INSTRUCTIONS FOR THE TASK:
Write out all of the data again, exactly as it reads.

Saved data entries:
________________________

Lemma run_app_sends cid prog j w st :
  ∃ r w' st' sent, run_app sending cid prog ((j, w), st) = (r, (((j.1 ++ sent, j.2), w'), st')) ∧
    Forall2 (carries cid) (asked cid prog w) sent.
Proof.
  revert j w st. induction prog as [r|m k IH]; intros j w st; cbn [run_app asked].
  - exists r, w, st, []. rewrite app_nil_r. split; [by destruct j|constructor].
  - unfold sending at 1. cbn [fst snd]. destruct (send (correlated cid m) w) as [r1 w1].
    destruct (IH r1 (j.1 ++ [correlated cid m], j.2) w1 (next_status st m)) as (r & w' & st' & sent & E & Hs).
    exists r, w', st', (correlated cid m :: sent). cbn [fst snd] in *. rewrite <-(assoc_L (++)) in E. split; [exact E|].
    constructor; [apply correlated_carries|done].
Qed.

Lemma run_app_result cid prog j w st :
  (run_app sending cid prog ((j, w), st)).1 = (run_app send cid prog (w, st)).1.
Proof.
  revert j w st. induction prog as [r|m k IH]; intros j w st; cbn [run_app]; [done|].
  unfold sending at 1. cbn [fst snd]. destruct (send (correlated cid m) w) as [r1 w1]. apply IH.
Qed.

Lemma completion_members s status d outcome m :
  safe_fields (completion_fields s status d outcome) = Ok m →
  m = dict_sort [("method", JStr (sp_method s)); ("route", JStr (safe_route_label s)); ("status_code", JInt status);
                 ("duration_ms", JFloat d); ("outcome", JStr outcome)].
Proof.
  unfold completion_fields. cbn [safe_fields]. intros (j & H & Hj)%bind_result_ok.
  destruct j as [| | | | | |m']; try discriminate Hj. injection Hj as ->.
  apply checked_copy_to_json in H. cbn [to_json map_items] in H.
  destruct (_ <? _)%Z; [|done]. by injection H as <-.
Qed.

________________________

ANSWER SECTION:
Lemma run_app_sends cid prog j w st :
  ∃ r w' st' sent, run_app sending cid prog ((j, w), st) = (r, (((j.1 ++ sent, j.2), w'), st')) ∧
    Forall2 (carries cid) (asked cid prog w) sent.
Proof.
  revert j w st. induction prog as [r|m k IH]; intros j w st; cbn [run_app asked].
  - exists r, w, st, []. rewrite app_nil_r. split; [by destruct j|constructor].
  - unfold sending at 1. cbn [fst snd]. destruct (send (correlated cid m) w) as [r1 w1].
    destruct (IH r1 (j.1 ++ [correlated cid m], j.2) w1 (next_status st m)) as (r & w' & st' & sent & E & Hs).
    exists r, w', st', (correlated cid m :: sent). cbn [fst snd] in *. rewrite <-(assoc_L (++)) in E. split; [exact E|].
    constructor; [apply correlated_carries|done].
Qed.

Lemma run_app_result cid prog j w st :
  (run_app sending cid prog ((j, w), st)).1 = (run_app send cid prog (w, st)).1.
Proof.
  revert j w st. induction prog as [r|m k IH]; intros j w st; cbn [run_app]; [done|].
  unfold sending at 1. cbn [fst snd]. destruct (send (correlated cid m) w) as [r1 w1]. apply IH.
Qed.

Lemma completion_members s status d outcome m :
  safe_fields (completion_fields s status d outcome) = Ok m →
  m = dict_sort [("method", JStr (sp_method s)); ("route", JStr (safe_route_label s)); ("status_code", JInt status);
                 ("duration_ms", JFloat d); ("outcome", JStr outcome)].
Proof.
  unfold completion_fields. cbn [safe_fields]. intros (j & H & Hj)%bind_result_ok.
  destruct j as [| | | | | |m']; try discriminate Hj. injection Hj as ->.
  apply checked_copy_to_json in H. cbn [to_json map_items] in H.
  destruct (_ <? _)%Z; [|done]. by injection H as <-.
Qed.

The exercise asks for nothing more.